Task goal: Copy out exactly the stretch of the listing below that begins at the line containing "set (names := map" and ends at the line containing "destruct (Render._generate_feature_highlights _)", and copy nothing outside it.
----- Extracted information -----
(** X17. Every handler keeps the table keyed by the identifier of its rows,
    and keeps every key within the values handed out by the sequence,
    whether it resolves or rejects. *)
Theorem handlers_keep_table_keyed db :
  db_wf db → seq_wf db →
  (∀ now db' p, createGame now db = (db', p) → db_wf db' ∧ seq_wf db') ∧
  (∀ now input db' p,
     makeMove now input db = (db', p) → db_wf db' ∧ seq_wf db') ∧
  (∀ now input db' p,
     resetGame now input db = (db', p) → db_wf db' ∧ seq_wf db') ∧
  (∀ input db' p, getGame input db = (db', p) → db' = db).
Proof.
  intros Hwf Hseq. split_and!.
  - intros now db' p Hrun. split.
    + by apply (createGame_db_wf now db db' p).
    + by apply (createGame_seq_wf now db db' p).
  - intros now input db' p Hrun. split.
    + by apply (makeMove_db_wf now input db db' p).
    + destruct (makeMove_cases now input db)
        as [[e He]|(g & Hg & _ & _ & _ & He)]; rewrite He in Hrun;
        injection Hrun as <- _; [done|].
      intros k g'. simpl.
      destruct (decide (k = game_id input)) as [->|Hk].
      * intros _. by apply (Hseq _ g).
      * rewrite lookup_insert_ne by done. apply Hseq.
  - intros now input db' p.
    destruct (games db !! ResetGameInput.game_id input) as [g|] eqn:Hg.
    + intros Hrun. split.
      * rewrite (resetGame_found now input db g Hg) in Hrun.
        injection Hrun as <- Hp.
        by apply (resetGame_db_wf now input db _ (reset_row now g) Hwf),
                 resetGame_found.
      * rewrite (resetGame_found now input db g Hg) in Hrun.
        injection Hrun as <- _. intros k g'. simpl.
        destruct (decide (k = ResetGameInput.game_id input)) as [->|Hk].
        -- intros _. by apply (Hseq _ g).
        -- rewrite lookup_insert_ne by done. apply Hseq.
    + rewrite (resetGame_not_found now input db Hg). by intros [= <- _].
  - intros input db' p. unfold getGame, bind, db_select.
    destruct (games db !! GetGameInput.game_id input); simpl;
      [|case_decide; simpl]; by intros [= <- _].
Qed.
(** X10 at the icon code "10d" met twice. *)
Lemma get_weather_icon_html_injective_witness :
  str_of_text (PStr "10d") = str_of_text (PStr "10d").
Proof.
  apply (get_weather_icon_html_injective str_of_text (PStr "10d") (PStr "10d")).
  reflexivity.
Defined.

(** X11. When slots are missing, [format_outfit_suggestions] reports the
    first of them in the order of the template (Top, Bottom, Footwear,
    Outerwear, Accessories): it raises [KeyError(k)] exactly when the slot
    [k] is absent and every slot before it is present. *)
Theorem format_outfit_suggestions_first_missing
    (py_str : pyval → string) (d : gmap string pyval) (k : string) :
  format_outfit_suggestions py_str (PDict d) = Raise (KeyError k)
  ↔ ∃ before after,
      clothing_slots = before ++ k :: after
      ∧ d !! k = None
      ∧ ∀ k', k' ∈ before → is_Some (d !! k').
Proof.
  unfold format_outfit_suggestions, clothing_slots. cbn [getitem]. split.
  - destruct (d !! "Top") as [top|] eqn:H1; cbn [mbind result_bind].
    2:{ intros [= <-]. exists [], ["Bottom"; "Footwear"; "Outerwear"; "Accessories"].
        split_and!; [done..|]. by intros ? ?%elem_of_nil. }
    destruct (d !! "Bottom") as [bottom|] eqn:H2; cbn [mbind result_bind].
    2:{ intros [= <-]. exists ["Top"], ["Footwear"; "Outerwear"; "Accessories"].
        split_and!; [done..|]. intros k' ->%list_elem_of_singleton. eauto. }
    destruct (d !! "Footwear") as [footwear|] eqn:H3; cbn [mbind result_bind].
    2:{ intros [= <-]. exists ["Top"; "Bottom"], ["Outerwear"; "Accessories"].
        split_and!; [done..|].
        intros k'. rewrite !elem_of_cons, elem_of_nil.
        intros [->|[->|[]]]; eauto. }
    destruct (d !! "Outerwear") as [outerwear|] eqn:H4; cbn [mbind result_bind].
    2:{ intros [= <-]. exists ["Top"; "Bottom"; "Footwear"], ["Accessories"].
        split_and!; [done..|].
        intros k'. rewrite !elem_of_cons, elem_of_nil.
        intros [->|[->|[->|[]]]]; eauto. }
    destruct (d !! "Accessories") as [accessories|] eqn:H5; cbn [mbind result_bind].
    2:{ intros [= <-]. exists ["Top"; "Bottom"; "Footwear"; "Outerwear"], [].
        split_and!; [done..|].
        intros k'. rewrite !elem_of_cons, elem_of_nil.
        intros [->|[->|[->|[->|[]]]]]; eauto. }
    discriminate.
  - intros (before & after & Hsplit & Hnone & Hbefore).
    assert (∀ k', k' ∈ before → ∃ v, d !! k' = Some v) as Hsome
      by (intros k' Hk'; by apply Hbefore).
    destruct before as [|b1 [|b2 [|b3 [|b4 [|b5 before]]]]];
      simplify_eq/=.
    + by rewrite Hnone.
    + destruct (Hsome "Top") as [? ->]; [set_solver|]. cbn. by rewrite Hnone.
    + destruct (Hsome "Top") as [? ->]; [set_solver|].
      destruct (Hsome "Bottom") as [? ->]; [set_solver|]. cbn. by rewrite Hnone.
    + destruct (Hsome "Top") as [? ->]; [set_solver|].
      destruct (Hsome "Bottom") as [? ->]; [set_solver|].
      destruct (Hsome "Footwear") as [? ->]; [set_solver|]. cbn. by rewrite Hnone.
    + destruct (Hsome "Top") as [? ->]; [set_solver|].
      destruct (Hsome "Bottom") as [? ->]; [set_solver|].
      destruct (Hsome "Footwear") as [? ->]; [set_solver|].
      destruct (Hsome "Outerwear") as [? ->]; [set_solver|]. cbn. by rewrite Hnone.
    + by destruct before.
Qed.
Lemma highlight_points_return (matrix : feature_matrix) :
  (forall c feats k e, In (c, feats) matrix -> In (k, e) feats -> string_cells e) ->
  exists points, Render.highlight_points_of matrix = Ok points.
Proof.
  assert (forall k e, string_cells e ->
                      exists h, Render.highlight_of k e = Ok h) as Hone.
  { intros k e He. unfold Render.highlight_of.
    destruct (Dict.get "_comparison" e) as [c|] eqn:G; [|eauto].
    apply dict_get_In in G.
    destruct (He _ _ G) as [[_ [a ->]]|[H _]]; [|contradiction].
    simpl. destruct (comparison_type a); eauto. }
  assert (forall feats : Dict.t entry,
             (forall k e, In (k, e) feats -> string_cells e) ->
             exists h, Render.highlights_of_features feats = Ok h) as Hfeats.
  { induction feats as [|[k e] feats IH]; simpl; intros H; [eauto|].
    destruct (Hone k e (H k e (or_introl eq_refl))) as [h ->].
    destruct IH as [h' ->]; [intros; eapply H; right; eauto|].
    simpl. eauto. }
  induction matrix as [|[c feats] matrix IH]; simpl; intros H; [eauto|].
  destruct (Hfeats feats) as [h ->].
  { intros k e Hk. apply (H c feats k e); [now left | assumption]. }
  destruct IH as [points ->]; [intros; eapply H; [right|]; eauto|].
  simpl. eauto.
Qed.

Lemma section_contents_return (matrix : feature_matrix) comparison_date sections :
  (forall c feats k e, In (c, feats) matrix -> In (k, e) feats -> string_cells e) ->
  exists contents,
    Render.section_contents products matrix comparison_date sections = Ok contents.
Proof.
  intros H.
  assert (exists t, Render._generate_comparison_matrix matrix products = Ok t)
    as [table Htable].
  { unfold Render._generate_comparison_matrix, Render.generate_markdown_table.
    destruct (@table_categories_return matrix H) as [lines Hlines].
    destruct matrix; [simpl; eauto|].
    destruct products; [simpl; eauto|].
    rewrite Hlines. simpl. eauto. }
  assert (exists t, Render._generate_feature_highlights matrix = Ok t)
    as [highlights Hhighlights].
  { unfold Render._generate_feature_highlights.
    destruct (@highlight_points_return matrix H) as [points ->]. simpl. eauto. }
  induction sections as [|section rest [contents IH]]; [simpl; eauto|].
  cbn [Render.section_contents]. rewrite IH, Htable, Hhighlights.
  destruct (negb _); [eauto|].
  destruct (String.eqb section "comparison_matrix"); [simpl; eauto|].
  destruct (String.eqb section "header"); [simpl; eauto|].
  destruct (String.eqb section "introduction"); [simpl; eauto|].
  destruct (String.eqb section "feature_highlights"); [simpl; eauto|].
  destruct (String.eqb section "conclusion"); simpl; eauto.
Qed.

End Rendering.

Lemma match_features_vocabulary (products_data : list product) :
  forallb within_vocabulary products_data = true ->
  exists m, FeatureMatcher.match_features products_data = Ok m.
Proof.
  intros H. apply vocabulary_categories in H.
  unfold FeatureMatcher.match_features, FeatureMatcher.match_features_with.
  destruct products_data as [|p ps]; [eauto|].
  apply category_loop_returns. exact H.
Qed.

(** The contents of the default sections: the table and the highlights
    are the two that can raise. *)
Lemma default_section_contents products (matrix : feature_matrix) comparison_date :
  Render.section_contents products matrix comparison_date Render.template_sections
  = (table <- Render._generate_comparison_matrix matrix products ;;
     highlights <- Render._generate_feature_highlights matrix ;;
     Ok [ Render._generate_header products comparison_date;
          Render._generate_introduction products;
          Render._generate_methodology;
          table;
          highlights;
          Render._generate_conclusion ]).
Proof.
  change (Render.section_contents products matrix comparison_date
            Render.template_sections)
    with (l <- (l <- (l <- (table <- Render._generate_comparison_matrix matrix products ;;
                            l <- (highlights <- Render._generate_feature_highlights matrix ;;
                                  l <- Ok [Render._generate_conclusion] ;;
                                  Ok (highlights :: l)) ;;
                            Ok (table :: l)) ;;
                      Ok (Render._generate_methodology :: l)) ;;
                Ok (Render._generate_introduction products :: l)) ;;
          Ok (Render._generate_header products comparison_date :: l)).
  destruct (Render._generate_comparison_matrix matrix products);
    destruct (Render._generate_feature_highlights matrix); reflexivity.
Qed.

(** X12: for a list of products whose specification categories are within
    the vocabulary, whose specification values are all strings and none of
    which is called [_comparison], [compare_products] returns a report:
    no step of the pipeline raises. *)
Theorem compare_products_returns (products_data : list product)
    (comparison_date : string) :
  forallb within_vocabulary products_data = true ->
  forallb all_strings products_data = true ->
  forallb plain_name products_data = true ->
  exists report,
    ComparisonEngine.compare_products (ProductList products_data) comparison_date
    = Ok report.
Proof.
  intros Hvoc Hstr Hname.
  destruct (match_features_vocabulary products_data Hvoc) as [m Hm].
  unfold ComparisonEngine.compare_products, ComparisonEngine.compare_products_with,
    ComparisonEngine.pipeline.
  pose proof Hm as Hm'. unfold FeatureMatcher.match_features in Hm'.
  rewrite Hm'. cbn [bind]. unfold Render.generate_template.
  set (names := map (fun '(i, data) => display_name i data) (enumerate products_data)).
  assert (Forall (fun p => p <> "_comparison") names) as Hnames.
  { apply Forall_forall. intros name Hin.
    apply in_map_iff in Hin as ([i p] & <- & Hip).
    apply enumerate_In in Hip. rewrite forallb_forall in Hname.
    apply display_name_plain. auto. }
  assert (forall c feats k e,
             In (c, feats) (MatrixGenerator.generate_feature_matrix m) ->
             In (k, e) feats -> string_cells e) as Hcells.
  { intros c feats k e Hc Hk.
    destruct (@generate_feature_matrix_from m c feats k e Hc Hk)
      as (feats0 & pv & Hc0 & Hk0 & ->).
    apply entry_of_string_cells.
    exact (@matched_string_values products_data m c feats0 k pv Hstr Hname Hm Hc0 Hk0). }
  destruct (@section_contents_return names Hnames
              (MatrixGenerator.generate_feature_matrix m) comparison_date
              Render.template_sections Hcells) as [contents ->].
  simpl. eauto.
Qed.

Lemma compare_products_returns_two_laptops :
  exists report,
    ComparisonEngine.compare_products (ProductList two_laptops) "2025-01-01"
    = Ok report.
Proof.
  apply (compare_products_returns two_laptops "2025-01-01"); reflexivity.
Defined.

(** X13: a report that [compare_products] returns begins with the header:
    the title line with the display names of the products, the line of the
    comparison date and the rule, followed by the other sections. *)
Theorem compare_products_report_header (products_data : list product)
    (comparison_date report : string) :
  ComparisonEngine.compare_products (ProductList products_data) comparison_date
  = Ok report ->
  exists rest,
    report
    = (Render._generate_header
         (map (fun '(i, data) => display_name i data) (enumerate products_data))
         comparison_date
       ++ Render.newline ++ rest)%string.
Proof.
  unfold ComparisonEngine.compare_products, ComparisonEngine.compare_products_with,
    ComparisonEngine.pipeline.
  destruct (FeatureMatcher.match_features_with _ products_data) as [m|e];
    [|discriminate].
  cbn [bind]. unfold Render.generate_template.
  rewrite default_section_contents.
  destruct (Render._generate_comparison_matrix _ _) as [table|e]; [|discriminate].
  destruct (Render._generate_feature_highlights _) as [highlights|e]; [|discriminate].
  cbn [bind]. intros [= <-]. eexists. reflexivity.
Qed.

Lemma compare_products_report_header_two_laptops :
  exists rest,
    ComparisonEngine.compare_products (ProductList two_laptops) "2025-01-01"
    = Ok (Render._generate_header ["Laptop A"; "Laptop B"] "2025-01-01"
          ++ Render.newline ++ rest)%string.
Proof.
  destruct (ComparisonEngine.compare_products (ProductList two_laptops) "2025-01-01")
    as [report|e] eqn:E.
  - destruct (@compare_products_report_header two_laptops "2025-01-01" report E)
      as [rest ->].
    now exists rest.
  - vm_compute in E. discriminate E.
Defined.

(** X14: names that are no section of the template have no effect on
    [generate_template]: the result, a report or an exception, is that of
    the recognized names alone, in the order given and with repetitions. *)
Theorem generate_template_skips_unknown_sections products (matrix : feature_matrix)
    comparison_date sections :
  Render.generate_template products matrix comparison_date (Some sections)
  = Render.generate_template products matrix comparison_date
      (Some (filter (fun section => Str.mem section Render.template_sections)
                    sections)).
Proof.
  unfold Render.generate_template. f_equal.
  induction sections as [|section rest IH]; [reflexivity|].
  cbn [Render.section_contents filter].
  destruct (Str.mem section Render.template_sections) eqn:E; cbn [negb].
  - cbn [Render.section_contents]. rewrite E. cbn [negb]. now rewrite IH.
  - exact IH.
Qed.

(* ================================================================== *)
(** ** What [compare_products] raises *)

(** X15: whatever goes wrong in the pipeline for a list of products,
    [compare_products] raises a [DataProcessingError] built from the
    exception caught, whose [product_count] is the length of the list. *)
Theorem compare_products_wraps_errors (products_data : list product)
    (comparison_date : string) (e : exn) :
  ComparisonEngine.compare_products (ProductList products_data) comparison_date
  = Raise e ->
  exists cause,
    e = DataProcessingError cause (Z.of_nat (List.length products_data))
    /\ (FeatureMatcher.match_features products_data = Raise cause
        \/ exists m,
             FeatureMatcher.match_features products_data = Ok m
             /\ Render.generate_template
                  (map (fun '(i, data) => display_name i data)
                       (enumerate products_data))
                  (MatrixGenerator.generate_feature_matrix m)
                  comparison_date None
                = Raise cause).
Proof.
  unfold ComparisonEngine.compare_products, ComparisonEngine.compare_products_with,
    ComparisonEngine.pipeline, FeatureMatcher.match_features.
  destruct (FeatureMatcher.match_features_with _ products_data) as [m|c]; cbn [bind].
  - destruct (Render.generate_template _ _ _ _) as [report|c] eqn:E; [discriminate|].
    cbn [ComparisonEngine.py_len bind]. intros [= <-]. exists c.
    split; [reflexivity|]. right. exists m. split; [reflexivity | exact E].
  - cbn [ComparisonEngine.py_len bind]. intros [= <-]. exists c.
    split; [reflexivity | now left].
Qed.

Lemma compare_products_wraps_errors_thermal :
  exists cause,
    ComparisonEngine.compare_products (ProductList thermal_product) ""
    = Raise (DataProcessingError cause 1).
Proof.
  destruct (ComparisonEngine.compare_products (ProductList thermal_product) "")
    as [report|e] eqn:E.
  - vm_compute in E. discriminate E.
  - destruct (@compare_products_wraps_errors thermal_product "" e E)
      as (cause & -> & _).
    now exists cause.
Defined.

(* ================================================================== *)
(** ** The range of the similarity *)

Lemma round_half_even_bound (n d b : Z) :
  0 < d -> n < b * d -> Float.round_half_even n d <= b.
Proof.
  intros Hd Hn. unfold Float.round_half_even.
  assert (n / d < b) by (apply Z.div_lt_upper_bound; lia).
  destruct (2 * (n mod d) ?= d); [destruct (Z.even (n / d))| |]; lia.
Qed.

(** The exponent found for a fraction below one is negative and large
    enough. *)
Lemma ilog2_ratio_below_one (n d : Z) :
  0 < n < d ->
  let e := Float.ilog2_ratio n d in
  e <= -1 /\ n * 2 ^ (- e - 1) < d.
Proof.
  intros [Hn Hnd]. unfold Float.ilog2_ratio.
  destruct (Z.log2_spec n Hn) as [Ln Un].
  destruct (Z.log2_spec d) as [Ld Ud]; [lia|].
  assert (Z.log2 n <= Z.log2 d) as Hle by (apply Z.log2_le_mono; lia).
  pose proof (Z.log2_nonneg n) as Hn0. pose proof (Z.log2_nonneg d) as Hd0.
  set (a := Z.log2 n) in *. set (b := Z.log2 d) in *.
  destruct (0 <=? a - b) eqn:E0.
  - apply Z.leb_le in E0. assert (a - b = 0) as -> by lia.
    replace (d * 2 ^ 0 <=? n) with false by (symmetry; apply Z.leb_gt; lia).
    cbv zeta. split; [lia|]. replace (- (0 - 1) - 1) with 0 by lia. lia.
  - apply Z.leb_gt in E0.
    destruct (d <=? n * 2 ^ (- (a - b))) eqn:E1; cbv zeta.
    + split; [lia|].
      assert (2 ^ (Z.succ a) * 2 ^ (- (a - b) - 1) = 2 ^ b) as Hpow.
      { rewrite <- Z.pow_add_r by lia. f_equal. lia. }
      assert (0 < 2 ^ (- (a - b) - 1)) by (apply Z.pow_pos_nonneg; lia).
      nia.
    + apply Z.leb_gt in E1. split; [lia|].
      replace (- (a - b - 1) - 1) with (- (a - b)) by lia. exact E1.
Qed.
-----
Task solution:
  set (names := map (fun '(i, data) => display_name i data) (enumerate products_data)).
  assert (Forall (fun p => p <> "_comparison") names) as Hnames.
  { apply Forall_forall. intros name Hin.
    apply in_map_iff in Hin as ([i p] & <- & Hip).
    apply enumerate_In in Hip. rewrite forallb_forall in Hname.
    apply display_name_plain. auto. }
  assert (forall c feats k e,
             In (c, feats) (MatrixGenerator.generate_feature_matrix m) ->
             In (k, e) feats -> string_cells e) as Hcells.
  { intros c feats k e Hc Hk.
    destruct (@generate_feature_matrix_from m c feats k e Hc Hk)
      as (feats0 & pv & Hc0 & Hk0 & ->).
    apply entry_of_string_cells.
    exact (@matched_string_values products_data m c feats0 k pv Hstr Hname Hm Hc0 Hk0). }
  destruct (@section_contents_return names Hnames
              (MatrixGenerator.generate_feature_matrix m) comparison_date
              Render.template_sections Hcells) as [contents ->].
  simpl. eauto.
Qed.

Lemma compare_products_returns_two_laptops :
  exists report,
    ComparisonEngine.compare_products (ProductList two_laptops) "2025-01-01"
    = Ok report.
Proof.
  apply (compare_products_returns two_laptops "2025-01-01"); reflexivity.
Defined.

(** X13: a report that [compare_products] returns begins with the header:
    the title line with the display names of the products, the line of the
    comparison date and the rule, followed by the other sections. *)
Theorem compare_products_report_header (products_data : list product)
    (comparison_date report : string) :
  ComparisonEngine.compare_products (ProductList products_data) comparison_date
  = Ok report ->
  exists rest,
    report
    = (Render._generate_header
         (map (fun '(i, data) => display_name i data) (enumerate products_data))
         comparison_date
       ++ Render.newline ++ rest)%string.
Proof.
  unfold ComparisonEngine.compare_products, ComparisonEngine.compare_products_with,
    ComparisonEngine.pipeline.
  destruct (FeatureMatcher.match_features_with _ products_data) as [m|e];
    [|discriminate].
  cbn [bind]. unfold Render.generate_template.
  rewrite default_section_contents.
  destruct (Render._generate_comparison_matrix _ _) as [table|e]; [|discriminate].
  destruct (Render._generate_feature_highlights _) as [highlights|e]; [|discriminate].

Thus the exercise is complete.